**Assigned task**
In the records below, copy the line that contains "[->|Hr]%elem_of_cons & Hp & ->)." and each line after it, word for word, through the last.

**Working data**
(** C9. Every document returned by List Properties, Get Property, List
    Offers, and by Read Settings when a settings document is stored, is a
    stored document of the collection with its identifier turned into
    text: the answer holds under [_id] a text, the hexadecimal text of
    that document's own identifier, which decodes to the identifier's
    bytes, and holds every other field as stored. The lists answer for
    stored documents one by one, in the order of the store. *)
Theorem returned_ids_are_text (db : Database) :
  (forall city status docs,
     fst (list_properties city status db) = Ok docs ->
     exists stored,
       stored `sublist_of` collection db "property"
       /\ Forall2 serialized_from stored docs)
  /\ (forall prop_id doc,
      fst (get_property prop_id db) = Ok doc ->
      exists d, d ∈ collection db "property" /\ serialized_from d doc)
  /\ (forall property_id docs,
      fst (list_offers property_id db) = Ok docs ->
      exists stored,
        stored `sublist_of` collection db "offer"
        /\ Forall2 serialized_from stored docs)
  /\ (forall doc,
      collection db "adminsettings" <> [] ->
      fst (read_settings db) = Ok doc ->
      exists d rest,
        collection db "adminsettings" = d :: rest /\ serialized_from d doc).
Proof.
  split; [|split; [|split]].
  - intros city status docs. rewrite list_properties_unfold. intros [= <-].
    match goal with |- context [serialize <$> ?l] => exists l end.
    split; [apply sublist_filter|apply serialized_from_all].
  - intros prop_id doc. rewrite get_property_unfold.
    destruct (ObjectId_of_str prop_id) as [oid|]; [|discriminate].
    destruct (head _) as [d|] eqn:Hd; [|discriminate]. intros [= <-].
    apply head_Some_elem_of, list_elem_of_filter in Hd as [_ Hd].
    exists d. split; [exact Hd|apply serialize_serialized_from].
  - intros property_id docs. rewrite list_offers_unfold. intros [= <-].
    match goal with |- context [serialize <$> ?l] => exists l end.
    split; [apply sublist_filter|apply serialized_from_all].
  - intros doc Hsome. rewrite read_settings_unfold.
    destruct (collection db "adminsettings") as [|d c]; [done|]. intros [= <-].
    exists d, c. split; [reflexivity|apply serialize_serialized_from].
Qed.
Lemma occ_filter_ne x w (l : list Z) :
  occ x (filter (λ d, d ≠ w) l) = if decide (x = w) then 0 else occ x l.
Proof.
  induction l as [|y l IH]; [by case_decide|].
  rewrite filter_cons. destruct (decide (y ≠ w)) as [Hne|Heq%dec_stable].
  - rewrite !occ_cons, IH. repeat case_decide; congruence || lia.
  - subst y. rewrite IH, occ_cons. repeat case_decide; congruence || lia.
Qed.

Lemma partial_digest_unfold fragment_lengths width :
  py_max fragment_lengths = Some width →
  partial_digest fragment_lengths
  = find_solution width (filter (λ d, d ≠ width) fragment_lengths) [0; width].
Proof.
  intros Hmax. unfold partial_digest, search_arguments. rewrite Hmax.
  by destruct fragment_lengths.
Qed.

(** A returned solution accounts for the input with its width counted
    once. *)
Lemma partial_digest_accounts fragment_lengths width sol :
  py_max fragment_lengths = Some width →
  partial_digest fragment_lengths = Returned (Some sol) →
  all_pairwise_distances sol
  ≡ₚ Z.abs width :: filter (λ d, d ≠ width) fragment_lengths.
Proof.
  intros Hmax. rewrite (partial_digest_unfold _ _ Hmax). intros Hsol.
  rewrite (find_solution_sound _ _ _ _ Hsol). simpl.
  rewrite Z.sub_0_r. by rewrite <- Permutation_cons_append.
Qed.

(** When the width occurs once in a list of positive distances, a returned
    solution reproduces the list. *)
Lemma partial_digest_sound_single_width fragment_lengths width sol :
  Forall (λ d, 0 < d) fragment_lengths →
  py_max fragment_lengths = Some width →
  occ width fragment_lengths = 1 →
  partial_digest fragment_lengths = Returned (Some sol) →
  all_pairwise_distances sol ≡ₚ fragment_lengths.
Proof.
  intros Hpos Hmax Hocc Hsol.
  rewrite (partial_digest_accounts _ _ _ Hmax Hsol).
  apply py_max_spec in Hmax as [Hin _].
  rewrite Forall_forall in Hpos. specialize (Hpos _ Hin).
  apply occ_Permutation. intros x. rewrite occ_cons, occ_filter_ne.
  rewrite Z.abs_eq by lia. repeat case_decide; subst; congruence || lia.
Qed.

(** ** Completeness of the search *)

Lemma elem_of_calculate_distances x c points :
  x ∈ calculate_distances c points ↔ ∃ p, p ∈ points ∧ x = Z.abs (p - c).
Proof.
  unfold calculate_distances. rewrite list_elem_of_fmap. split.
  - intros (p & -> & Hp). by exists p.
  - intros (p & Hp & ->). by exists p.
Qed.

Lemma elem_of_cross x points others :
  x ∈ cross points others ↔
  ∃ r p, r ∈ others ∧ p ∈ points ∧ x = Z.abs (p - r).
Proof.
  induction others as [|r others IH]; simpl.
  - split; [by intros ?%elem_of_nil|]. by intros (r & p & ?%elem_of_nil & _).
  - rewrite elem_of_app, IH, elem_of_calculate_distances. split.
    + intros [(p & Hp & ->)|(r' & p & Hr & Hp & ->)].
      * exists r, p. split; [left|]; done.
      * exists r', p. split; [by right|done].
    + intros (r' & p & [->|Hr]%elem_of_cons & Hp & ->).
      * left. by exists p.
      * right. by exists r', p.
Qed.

**Solution for this task**
    + intros (r' & p & [->|Hr]%elem_of_cons & Hp & ->).
      * left. by exists p.
      * right. by exists r', p.
Qed.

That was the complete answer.